De acordo com o novo texto, as penalidades propostas variam de dois a cinco anos de reclusão, podendo ser ampliadas para até seis anos em casos mais graves. Esses casos incluem tortura, abuso sexual, e a transmissão de situações de violência contra animais por meio de redes sociais. Se resultar na morte do animal, a pena também é exacerbada. Anteriormente, as punições para tais crimes eram limitadas a detenção de três meses a um ano, além de multas.
O projeto tramita após parecer favorável da senadora Leila Barros e, ao receber a aprovação, outras dez iniciativas relacionadas a maus-tratos foram prejudicadas, pois foram consolidadas na proposta. A relatora destacou a importância de um conjunto de medidas que não apenas aumentam as penalidades, mas que também incluam ações educativas e preventivas, sinalizando uma mudança significativa na forma como o país lida com a crueldade contra os animais.
Entre as inovações, o texto revê a Lei de Crimes Ambientais e o Estatuto da Criança e do Adolescente, ampliando a proteção legal a todos os animais, e não somente a cães e gatos. Novas condutas relacionadas à negligência e à crueldade foram tipificadas, introduzindo sanções adicionais, como a proibição de posse de animais para aqueles condenados.
Além disso, o projeto propõe a criação do Sistema Nacional de Prevenção e Detecção de Maus-Tratos a Animais, que será regulamentado pelo Poder Executivo e contará com um canal de denúncias integrado, assegurando o anonimato dos denunciantes. O sistema também pretende manter um cadastro nacional de pessoas condenadas por maus-tratos, acessível por CPF, que deverá ser consultado por estabelecimentos comerciais antes da transferência de posse de animais.

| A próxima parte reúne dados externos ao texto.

(** * A TypeScript web application server: routing, servlet container, Spring bridge

    Shallow embedding of the request-dispatch core of the server:

    - [JsString]: the [String.prototype] primitives the sources call;
    - [SpringBridge]: [src/spring/SpringBridge.ts] (path matcher, health
      probe, metadata snapshot, periodic health check);
    - [Request], [Response]: the accessors and the sending operations of
      [src/core/Request.ts] and [src/core/Response.ts];
    - [RegExp]: the fragment of the pattern language that route patterns
      are written in;
    - [Route]: [src/core/Route.ts] (pattern compilation, matching);
    - [Router]: [src/core/Router.ts] (registration, lookup, middleware
      chain, error boundary);
    - [JsMap], [sort]: [Map] and [Array.prototype.sort];
    - [ServletContainer]: [src/servlet/ServletContainer.ts] (lifecycle,
      registration, longest-prefix dispatch).

    JavaScript strings are modelled by [string]; one character stands for one
    code unit, so [length], [startsWith], [slice] and [includes] count and
    compare code units exactly as the engine does. *)

From stdpp Require Import gmap strings list.
From Stdlib Require Import Ascii ZArith Lia.

Local Open Scope string_scope.
Local Open Scope list_scope.

(** ** String primitives *)

Module JsString.

(** [s.startsWith(search)] *)
Fixpoint startsWith (s search : string) {struct search} : bool :=
  match search with
  | EmptyString => true
  | String c search' =>
      match s with
      | EmptyString => false
      | String d s' => if Ascii.eqb c d then startsWith s' search' else false
      end
  end.

(** Relative indices of [slice]: a negative index counts from the end, and
    every index is clamped to [0 .. length]. *)
Definition clampIndex (len i : Z) : Z :=
  if (i <? 0)%Z then Z.max (len + i) 0 else Z.min i len.

(** [s.slice(start, finish)]; [finish = None] is the one-argument call. *)
Definition slice (s : string) (start : Z) (finish : option Z) : string :=
  let len := Z.of_nat (String.length s) in
  let from := clampIndex len start in
  let to := match finish with
            | None => len
            | Some e => clampIndex len e
            end in
  String.substring (Z.to_nat from) (Z.to_nat (Z.max (to - from) 0)) s.

(** [s.endsWith(search)] *)
Definition endsWith (s search : string) : bool :=
  (String.length search <=? String.length s)%nat
  && String.eqb
       (String.substring (String.length s - String.length search)
                  (String.length search) s)
       search.

(** [s.includes(search)] *)
Fixpoint includes (s search : string) : bool :=
  startsWith s search
  || match s with
     | EmptyString => false
     | String _ s' => includes s' search
     end.

(** [s.toUpperCase()] on the ASCII letters. *)
Definition upperChar (c : ascii) : ascii :=
  let n := Ascii.nat_of_ascii c in
  if ((97 <=? n) && (n <=? 122))%nat then Ascii.ascii_of_nat (n - 32) else c.

Fixpoint toUpperCase (s : string) : string :=
  match s with
  | EmptyString => EmptyString
  | String c s' => String (upperChar c) (toUpperCase s')
  end.

Lemma app_cons (c : ascii) (p r : string) :
  String c p +:+ r = String c (p +:+ r).
Proof. reflexivity. Qed.

Lemma app_nil_l (r : string) : "" +:+ r = r.
Proof. reflexivity. Qed.

Lemma startsWith_app (p r : string) : startsWith (p +:+ r) p = true.
Proof.
  induction p as [|c p IH]; [done|].
  rewrite app_cons. cbn. rewrite Ascii.eqb_refl. exact IH.
Qed.

Lemma startsWith_iff (s p : string) :
  startsWith s p = true ↔ ∃ r, s = p +:+ r.
Proof.
  split.
  - revert s. induction p as [|c p IH]; intros s H.
    + by exists s.
    + destruct s as [|d s]; [done|]. cbn in H.
      destruct (Ascii.eqb_spec c d) as [->|]; [|done].
      destruct (IH _ H) as [r ->]. by exists r.
  - intros [r ->]. apply startsWith_app.
Qed.

Lemma startsWith_refl (s : string) : startsWith s s = true.
Proof. induction s as [|c s IH]; [done|]. cbn. by rewrite Ascii.eqb_refl. Qed.

Lemma startsWith_length (s p : string) :
  startsWith s p = true → (String.length p ≤ String.length s)%nat.
Proof.
  revert s. induction p as [|c p IH]; intros s H; [cbn; lia|].
  destruct s as [|d s]; [done|]. cbn in *.
  destruct (Ascii.eqb c d); [|done]. apply IH in H. lia.
Qed.

(** Two prefixes of one string that have the same length are the same
    string. *)
Lemma startsWith_same_length (s p q : string) :
  startsWith s p = true → startsWith s q = true →
  String.length p = String.length q → p = q.
Proof.
  revert s q. induction p as [|c p IH]; intros s [|e q] Hp Hq Hlen;
    cbn in Hlen; try done.
  destruct s as [|d s]; [done|]. cbn in Hp, Hq.
  destruct (Ascii.eqb_spec c d) as [->|]; [|done].
  destruct (Ascii.eqb_spec e d) as [->|]; [|done].
  f_equal. eapply IH; eauto.
Qed.

Lemma length_app (a b : string) :
  String.length (a +:+ b) = (String.length a + String.length b)%nat.
Proof. induction a as [|c a IH]; [done|]. rewrite app_cons. cbn. by rewrite IH. Qed.

Lemma substring_0_app (a b : string) :
  String.substring 0 (String.length a) (a +:+ b) = a.
Proof.
  induction a as [|c a IH]; [rewrite app_nil_l; by destruct b|].
  rewrite app_cons. cbn. by rewrite IH.
Qed.

Lemma substring_skip_app (a b : string) (m : nat) :
  String.substring (String.length a) m (a +:+ b) = String.substring 0 m b.
Proof. induction a as [|c a IH]; [done|]. rewrite app_cons. cbn. exact IH. Qed.

Lemma substring_0_all (b : string) : String.substring 0 (String.length b) b = b.
Proof. induction b as [|c b IH]; [done|]. cbn. by rewrite IH. Qed.

Lemma endsWith_app (a b : string) : endsWith (a +:+ b) b = true.
Proof.
  unfold endsWith. rewrite length_app.
  apply andb_true_intro; split; [apply Nat.leb_le; lia|].
  replace (String.length a + String.length b - String.length b)%nat
    with (String.length a) by lia.
  rewrite substring_skip_app, substring_0_all. apply String.eqb_refl.
Qed.

(** [slice(0, -k)] of [a ++ b] with [length b = k] is [a]. *)
Lemma slice_drop_suffix (a b : string) :
  slice (a +:+ b) 0 (Some (- Z.of_nat (String.length b)))%Z = a
  ∨ String.length b = 0%nat.
Proof.
  destruct (decide (String.length b = 0%nat)) as [|Hb]; [by right|left].
  unfold slice, clampIndex. rewrite length_app.
  replace (0 <? 0)%Z with false by done.
  replace (- Z.of_nat (String.length b) <? 0)%Z with true
    by (symmetry; apply Z.ltb_lt; lia).
  match goal with
  | |- String.substring ?n ?m _ = _ =>
      replace n with 0%nat by lia; replace m with (String.length a) by lia
  end.
  apply substring_0_app.
Qed.

Lemma slice_from_app (a b : string) :
  slice (a +:+ b) (Z.of_nat (String.length a)) None = b.
Proof.
  unfold slice, clampIndex. rewrite length_app.
  replace (Z.of_nat (String.length a) <? 0)%Z with false
    by (symmetry; apply Z.ltb_ge; lia).
  match goal with
  | |- String.substring ?n ?m _ = _ =>
      replace n with (String.length a) by lia;
      replace m with (String.length b) by lia
  end.
  rewrite substring_skip_app. apply substring_0_all.
Qed.

Lemma startsWith_char (d c : ascii) (tail : string) :
  startsWith (String d tail) (String c EmptyString) = Ascii.eqb c d.
Proof. cbn [startsWith]. by destruct (Ascii.eqb c d). Qed.

Lemma includes_char (d c : ascii) (tail : string) :
  includes (String d tail) (String c EmptyString)
  = Ascii.eqb c d || includes tail (String c EmptyString).
Proof. cbn [includes]. by rewrite startsWith_char. Qed.

Lemma includes_head (c : ascii) (s : string) :
  includes (String c s) (String c EmptyString) = true.
Proof. by rewrite includes_char, Ascii.eqb_refl. Qed.

Lemma substring_split (s : string) (n : nat) :
  (n ≤ String.length s)%nat →
  s = String.substring 0 n s +:+ String.substring n (String.length s - n) s.
Proof.
  revert n. induction s as [|c s IH]; intros n Hn.
  - cbn in Hn. by replace n with 0%nat by lia.
  - destruct n as [|n].
    + cbn. by rewrite substring_0_all.
    + cbn in Hn. cbn [String.substring String.length Nat.sub].
      rewrite app_cons. f_equal. apply IH. lia.
Qed.

Lemma endsWith_inv (s x : string) :
  endsWith s x = true → ∃ a, s = a +:+ x.
Proof.
  unfold endsWith. intros [Hlen Heq]%andb_true_iff.
  apply Nat.leb_le in Hlen. apply String.eqb_eq in Heq.
  exists (String.substring 0 (String.length s - String.length x) s).
  pose proof (substring_split s (String.length s - String.length x)) as Hs.
  replace (String.length s - (String.length s - String.length x))%nat
    with (String.length x) in Hs by lia.
  rewrite Heq in Hs. apply Hs. lia.
Qed.

Lemma app_assoc (a b c : string) : (a +:+ b) +:+ c = a +:+ (b +:+ c).
Proof.
  induction a as [|x a IH]; [done|]. rewrite !app_cons. by rewrite IH.
Qed.

(** Equal concatenations with suffixes of equal length have equal parts. *)
Lemma app_inj_suffix (a b c d : string) :
  a +:+ b = c +:+ d → String.length b = String.length d → a = c ∧ b = d.
Proof.
  revert c. induction a as [|x a IH]; intros c H Hlen.
  - destruct c as [|y c]; [done|]. rewrite app_nil_l in H.
    apply (f_equal String.length) in H. rewrite length_app in H.
    cbn in H. lia.
  - destruct c as [|y c].
    + rewrite app_nil_l in H.
      apply (f_equal String.length) in H. rewrite length_app in H.
      cbn in H. lia.
    + rewrite !app_cons in H. injection H as -> H.
      destruct (IH _ H Hlen) as [-> ->]. done.
Qed.

End JsString.

(** ** Completions

    A call either returns a value or throws; an [async] function settles its
    promise the same way, and [await] hands the completion to the caller. *)

(** An error object: its [name], its [message], and the [cause] the two
    container exception classes carry. *)
Inductive Error :=
| MkError (name message : string)
| WithCause (name message : string) (cause : Error).

Definition errorMessage (e : Error) : string :=
  match e with
  | MkError _ message => message
  | WithCause _ message _ => message
  end.

(** [new Error(message)] *)
Definition plainError (message : string) : Error := MkError "Error" message.

Inductive Completion (A : Type) : Type :=
| Normal (a : A)
| Throw (e : Error).
Arguments Normal {A} a.
Arguments Throw {A} e.

(** ** Effects

    A method runs on the mutable state [S] it can reach and returns or
    throws. Code supplied from outside (handlers, middleware, servlet
    hooks) is taken to run to completion once called, so that [await] of
    its result is sequencing. *)

Definition Eff (S A : Type) : Type := S → Completion A * S.

#[global] Instance Eff_ret (S : Type) : MRet (Eff S) := λ A a w, (Normal a, w).

#[global] Instance Eff_bind (S : Type) : MBind (Eff S) := λ A B f m w,
  match m w with
  | (Normal a, w') => f a w'
  | (Throw e, w') => (Throw e, w')
  end.

Definition throw {S A : Type} (e : Error) : Eff S A := λ w, (Throw e, w).

(** [try { body } catch (error) { handler }] *)
Definition tryCatch {S A : Type} (body : Eff S A) (handler : Error → Eff S A)
  : Eff S A :=
  λ w,
    match body w with
    | (Normal a, w') => (Normal a, w')
    | (Throw e, w') => handler e w'
    end.

(** A [for ... of] loop whose body is awaited. *)
Fixpoint forEach {S A : Type} (body : A → Eff S unit) (items : list A)
  : Eff S unit :=
  match items with
  | [] => mret tt
  | item :: rest => body item;; forEach body rest
  end.

(** ** SpringBridge.ts *)

Module SpringBridge.

Record SpringMapping := {
  path : string;
  method : string;
  produces : list string;
  consumes : list string;
  className : string;
  methodName : string
}.

Record SpringMetadata := {
  mappings : list SpringMapping;
  contextPath : string;
  port : Z;
  profiles : list string;
  properties : gmap string string
}.

Record SpringBridgeConfig := {
  springHost : string;
  springPort : Z;
  springContextPath : string;
  healthCheckPath : string;
  metadataPath : string;
  timeout : Z;
  retryAttempts : Z;
  retryDelay : Z
}.

(** The defaults of the constructor. *)
Definition defaultConfig : SpringBridgeConfig := {|
  springHost := "localhost";
  springPort := 8081;
  springContextPath := "";
  healthCheckPath := "/actuator/health";
  metadataPath := "/actuator/mappings";
  timeout := 30000;
  retryAttempts := 3;
  retryDelay := 1000
|}.

(** The fields of a bridge object. [issued] is a ghost log of the calls to
    [makeHttpRequest] (method and path), oldest first. *)
Record t := {
  config : SpringBridgeConfig;
  springMetadata : option SpringMetadata;
  isSpringReady : bool;
  healthCheckInterval : bool;
  issued : list (string * string)
}.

Com essas medidas, a proposta busca uma resposta mais efetiva à crescente demanda por legislações que garantam a proteção dos animais, refletindo uma evolução nas normas sociais em face à crueldade ainda presente em nossa sociedade. A iniciativa se destaca não apenas pela rigorosa penalização dos infratores, mas também pelo reconhecimento da necessidade de um ambiente que promova cuidados éticos com os animais desde a infância.